(** * librudp: the per-peer protocol engine, the server demultiplexer and
      the client shell, embedded from [src/peer.c], [src/server.c],
      [src/client.c] and the packet, time and address headers.

    Conventions of the embedding.

    - Fixed-width C integers are [Z] with the wrap-around written out
      ([uint16], [int16]); [rudp_time_t] (a 64-bit millisecond count) is a
      plain [Z], far from its bounds.
    - Header fields are kept as the struct holds them, in network byte
      order; the code's [ntohs]/[htons] are applied where the code applies
      them (little-endian host).
    - [rudp_timestamp()] is passed as the argument [now]; all the clock
      readings of one callback return the same millisecond.
    - A packet chain is its header and the payload bytes following it, so
      that [pc->len] is [8 + length data].
    - Handler callbacks and endpoint transmissions are recorded, in order,
      as a list of events. *)

From Stdlib Require Import ZArith List Bool Lia.
Import ListNotations.
Local Open Scope Z_scope.

(** ** Machine integers *)

Module Int.

Definition uint16 (z : Z) : Z := z mod 65536.

(** Conversion to [int16_t]: reduction modulo 2^16 into [-32768, 32767]. *)
Definition int16 (z : Z) : Z := (z + 32768) mod 65536 - 32768.

(** [htons] and [ntohs] on a little-endian host: the two bytes swapped. *)
Definition htons (x : Z) : Z := (x mod 256) * 256 + (x / 256) mod 256.
Definition ntohs (x : Z) : Z := htons x.

End Int.

Import Int.

(** ** Packets ([rudp/packet.h]) *)

Definition RUDP_CMD_NOOP : Z := 0.
Definition RUDP_CMD_CLOSE : Z := 1.
Definition RUDP_CMD_CONN_REQ : Z := 2.
Definition RUDP_CMD_CONN_RSP : Z := 3.
Definition RUDP_CMD_PING : Z := 4.
Definition RUDP_CMD_PONG : Z := 5.
Definition RUDP_CMD_APP : Z := 16.

Definition RUDP_OPT_RELIABLE : Z := 1.
Definition RUDP_OPT_ACK : Z := 2.
Definition RUDP_OPT_RETRANSMITTED : Z := 4.

Definition EINVAL : Z := 22.

Record rudp_packet_header := mk_header {
  command : Z;        (* uint8_t *)
  opt : Z;            (* uint8_t *)
  reliable_ack : Z;   (* uint16_t, network order *)
  reliable : Z;       (* uint16_t, network order *)
  unreliable : Z      (* uint16_t, network order *)
}.

(** [sizeof(struct rudp_packet_header)], [sizeof(struct rudp_packet_conn_req)]
    and [sizeof(struct rudp_packet_conn_rsp)]. *)
Definition sizeof_header : Z := 8.
Definition sizeof_conn_req : Z := 12.
Definition sizeof_conn_rsp : Z := 12.

Record rudp_packet_chain := mk_chain {
  header : rudp_packet_header;
  data : list Z       (* the bytes after the header *)
}.

Definition len (pc : rudp_packet_chain) : Z :=
  sizeof_header + Z.of_nat (length (data pc)).

(** [header->opt & flag] as a C condition. *)
Definition has_opt (flag : Z) (h : rudp_packet_header) : bool :=
  negb (Z.land (opt h) flag =? 0).

Definition set_command (c : Z) (h : rudp_packet_header) :=
  mk_header c (opt h) (reliable_ack h) (reliable h) (unreliable h).
Definition set_opt (o : Z) (h : rudp_packet_header) :=
  mk_header (command h) o (reliable_ack h) (reliable h) (unreliable h).
Definition set_reliable_ack (a : Z) (h : rudp_packet_header) :=
  mk_header (command h) (opt h) a (reliable h) (unreliable h).
Definition set_reliable (r : Z) (h : rudp_packet_header) :=
  mk_header (command h) (opt h) (reliable_ack h) r (unreliable h).
Definition set_unreliable (u : Z) (h : rudp_packet_header) :=
  mk_header (command h) (opt h) (reliable_ack h) (reliable h) u.

Definition with_header (f : rudp_packet_header -> rudp_packet_header)
    (pc : rudp_packet_chain) : rudp_packet_chain :=
  mk_chain (f (header pc)) (data pc).

(** [rudp_packet_chain_alloc(rudp, asked)]: a chain of [asked] bytes.  The
    allocator leaves the buffer unspecified; it is taken zeroed. *)
Definition rudp_packet_chain_alloc (asked : Z) : rudp_packet_chain :=
  mk_chain (mk_header 0 0 0 0 0)
           (repeat 0 (Z.to_nat (asked - sizeof_header))).

(** A [rudp_time_t] copied with [memcpy] into eight payload bytes and back
    (little-endian, two's complement); bytes a short payload lacks read
    as zero. *)
Fixpoint le_bytes (n : nat) (z : Z) : list Z :=
  match n with
  | O => []
  | S n' => z mod 256 :: le_bytes n' (z / 256)
  end.

Fixpoint le_value (l : list Z) : Z :=
  match l with
  | [] => 0
  | b :: l' => b + 256 * le_value l'
  end.

Definition time_to_bytes (t : Z) : list Z := le_bytes 8 t.

Definition time_of_bytes (l : list Z) : Z :=
  let u := le_value (firstn 8 l) in
  if u <? 2 ^ 63 then u else u - 2 ^ 64.

(** ** Addresses ([rudp/address.h], [address.c]) *)

Inductive sockaddr :=
| sockaddr_in (sin_port : Z) (sin_addr : list Z)
| sockaddr_in6 (sin6_port : Z) (sin6_addr : list Z).

(** [memcmp]: zero exactly when the two buffers agree. *)
Fixpoint memcmp (a b : list Z) : Z :=
  match a, b with
  | x :: a', y :: b' =>
      if x <? y then -1 else if y <? x then 1 else memcmp a' b'
  | [], [] => 0
  | [], _ :: _ => -1
  | _ :: _, [] => 1
  end.

Definition rudp_address_compare (left right : sockaddr) : Z :=
  match left, right with
  | sockaddr_in lp la, sockaddr_in rp ra =>
      if negb (lp =? rp) then 1 else memcmp la ra
  | sockaddr_in6 lp la, sockaddr_in6 rp ra =>
      if negb (lp =? rp) then 1 else memcmp la ra
  | _, _ => 1
  end.

(** ** The peer ([rudp/peer.h], [peer.c]) *)

Definition ACTION_TIMEOUT : Z := 5000.
Definition DROP_TIMEOUT : Z := ACTION_TIMEOUT * 2.
Definition MAX_RTO : Z := 3000.

Inductive peer_state := PEER_NEW | PEER_RUN | PEER_CONNECTING | PEER_DEAD.

Definition peer_state_eqb (a b : peer_state) : bool :=
  match a, b with
  | PEER_NEW, PEER_NEW | PEER_RUN, PEER_RUN
  | PEER_CONNECTING, PEER_CONNECTING | PEER_DEAD, PEER_DEAD => true
  | _, _ => false
  end.

Record timeval := mk_timeval { tv_sec : Z; tv_usec : Z }.

(** [rudp_timestamp_to_timeval]; C's [/] and [%] truncate toward zero. *)
Definition rudp_timestamp_to_timeval (ts : Z) : timeval :=
  mk_timeval (Z.quot ts 1000) (Z.rem ts 1000 * 1000).

(** The delay, in milliseconds, a [timeval] stands for. *)
Definition timeval_ms (tv : timeval) : Z :=
  tv_sec tv * 1000 + Z.quot (tv_usec tv) 1000.

Record rudp_peer := mk_peer {
  address : option sockaddr;
  abs_timeout_deadline : Z;
  last_out_time : Z;
  srtt : Z;
  rttvar : Z;
  rto : Z;
  in_seq_reliable : Z;      (* uint16_t *)
  in_seq_unreliable : Z;    (* uint16_t *)
  out_seq_reliable : Z;     (* uint16_t *)
  out_seq_unreliable : Z;   (* uint16_t *)
  out_seq_acked : Z;        (* uint16_t *)
  must_ack : bool;          (* uint8_t : 1 *)
  scheduled : bool;         (* uint8_t : 1 *)
  state : peer_state;
  sendq : list rudp_packet_chain;
  service_timeout : timeval; (* what ela_set_timeout last armed service_source with *)
  sendto_err : Z
}.

Definition set_address v p :=
  mk_peer v (abs_timeout_deadline p) (last_out_time p) (srtt p) (rttvar p)
    (rto p) (in_seq_reliable p) (in_seq_unreliable p) (out_seq_reliable p)
    (out_seq_unreliable p) (out_seq_acked p) (must_ack p) (scheduled p)
    (state p) (sendq p) (service_timeout p) (sendto_err p).
Definition set_abs_timeout_deadline v p :=
  mk_peer (address p) v (last_out_time p) (srtt p) (rttvar p)
    (rto p) (in_seq_reliable p) (in_seq_unreliable p) (out_seq_reliable p)
    (out_seq_unreliable p) (out_seq_acked p) (must_ack p) (scheduled p)
    (state p) (sendq p) (service_timeout p) (sendto_err p).
Definition set_last_out_time v p :=
  mk_peer (address p) (abs_timeout_deadline p) v (srtt p) (rttvar p)
    (rto p) (in_seq_reliable p) (in_seq_unreliable p) (out_seq_reliable p)
    (out_seq_unreliable p) (out_seq_acked p) (must_ack p) (scheduled p)
    (state p) (sendq p) (service_timeout p) (sendto_err p).
Definition set_srtt v p :=
  mk_peer (address p) (abs_timeout_deadline p) (last_out_time p) v (rttvar p)
    (rto p) (in_seq_reliable p) (in_seq_unreliable p) (out_seq_reliable p)
    (out_seq_unreliable p) (out_seq_acked p) (must_ack p) (scheduled p)
    (state p) (sendq p) (service_timeout p) (sendto_err p).
Definition set_rttvar v p :=
  mk_peer (address p) (abs_timeout_deadline p) (last_out_time p) (srtt p) v
    (rto p) (in_seq_reliable p) (in_seq_unreliable p) (out_seq_reliable p)
    (out_seq_unreliable p) (out_seq_acked p) (must_ack p) (scheduled p)
    (state p) (sendq p) (service_timeout p) (sendto_err p).
Definition set_rto v p :=
  mk_peer (address p) (abs_timeout_deadline p) (last_out_time p) (srtt p)
    (rttvar p) v (in_seq_reliable p) (in_seq_unreliable p)
    (out_seq_reliable p) (out_seq_unreliable p) (out_seq_acked p)
    (must_ack p) (scheduled p) (state p) (sendq p) (service_timeout p)
    (sendto_err p).
Definition set_in_seq_reliable v p :=
  mk_peer (address p) (abs_timeout_deadline p) (last_out_time p) (srtt p)
    (rttvar p) (rto p) v (in_seq_unreliable p) (out_seq_reliable p)
    (out_seq_unreliable p) (out_seq_acked p) (must_ack p) (scheduled p)
    (state p) (sendq p) (service_timeout p) (sendto_err p).
Definition set_in_seq_unreliable v p :=
  mk_peer (address p) (abs_timeout_deadline p) (last_out_time p) (srtt p)
    (rttvar p) (rto p) (in_seq_reliable p) v (out_seq_reliable p)
    (out_seq_unreliable p) (out_seq_acked p) (must_ack p) (scheduled p)
    (state p) (sendq p) (service_timeout p) (sendto_err p).
Definition set_out_seq_reliable v p :=
  mk_peer (address p) (abs_timeout_deadline p) (last_out_time p) (srtt p)
    (rttvar p) (rto p) (in_seq_reliable p) (in_seq_unreliable p) v
    (out_seq_unreliable p) (out_seq_acked p) (must_ack p) (scheduled p)
    (state p) (sendq p) (service_timeout p) (sendto_err p).
Definition set_out_seq_unreliable v p :=
  mk_peer (address p) (abs_timeout_deadline p) (last_out_time p) (srtt p)
    (rttvar p) (rto p) (in_seq_reliable p) (in_seq_unreliable p)
    (out_seq_reliable p) v (out_seq_acked p) (must_ack p) (scheduled p)
    (state p) (sendq p) (service_timeout p) (sendto_err p).
Definition set_out_seq_acked v p :=
  mk_peer (address p) (abs_timeout_deadline p) (last_out_time p) (srtt p)
    (rttvar p) (rto p) (in_seq_reliable p) (in_seq_unreliable p)
    (out_seq_reliable p) (out_seq_unreliable p) v (must_ack p) (scheduled p)
    (state p) (sendq p) (service_timeout p) (sendto_err p).
Definition set_must_ack v p :=
  mk_peer (address p) (abs_timeout_deadline p) (last_out_time p) (srtt p)
    (rttvar p) (rto p) (in_seq_reliable p) (in_seq_unreliable p)
    (out_seq_reliable p) (out_seq_unreliable p) (out_seq_acked p) v
    (scheduled p) (state p) (sendq p) (service_timeout p) (sendto_err p).
Definition set_scheduled v p :=
  mk_peer (address p) (abs_timeout_deadline p) (last_out_time p) (srtt p)
    (rttvar p) (rto p) (in_seq_reliable p) (in_seq_unreliable p)
    (out_seq_reliable p) (out_seq_unreliable p) (out_seq_acked p)
    (must_ack p) v (state p) (sendq p) (service_timeout p) (sendto_err p).
Definition set_state v p :=
  mk_peer (address p) (abs_timeout_deadline p) (last_out_time p) (srtt p)
    (rttvar p) (rto p) (in_seq_reliable p) (in_seq_unreliable p)
    (out_seq_reliable p) (out_seq_unreliable p) (out_seq_acked p)
    (must_ack p) (scheduled p) v (sendq p) (service_timeout p) (sendto_err p).
Definition set_sendq v p :=
  mk_peer (address p) (abs_timeout_deadline p) (last_out_time p) (srtt p)
    (rttvar p) (rto p) (in_seq_reliable p) (in_seq_unreliable p)
    (out_seq_reliable p) (out_seq_unreliable p) (out_seq_acked p)
    (must_ack p) (scheduled p) (state p) v (service_timeout p) (sendto_err p).
Definition set_service_timeout v p :=
  mk_peer (address p) (abs_timeout_deadline p) (last_out_time p) (srtt p)
    (rttvar p) (rto p) (in_seq_reliable p) (in_seq_unreliable p)
    (out_seq_reliable p) (out_seq_unreliable p) (out_seq_acked p)
    (must_ack p) (scheduled p) (state p) (sendq p) v (sendto_err p).
Definition set_sendto_err v p :=
  mk_peer (address p) (abs_timeout_deadline p) (last_out_time p) (srtt p)
    (rttvar p) (rto p) (in_seq_reliable p) (in_seq_unreliable p)
    (out_seq_reliable p) (out_seq_unreliable p) (out_seq_acked p)
    (must_ack p) (scheduled p) (state p) (sendq p) (service_timeout p) v.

▬▬▬▬▬▬▬▬▬▬

What to work on => Every line in the listing above that mentions "Inductive" should be returned.

Your solution =>
Inductive sockaddr :=
Inductive peer_state := PEER_NEW | PEER_RUN | PEER_CONNECTING | PEER_DEAD.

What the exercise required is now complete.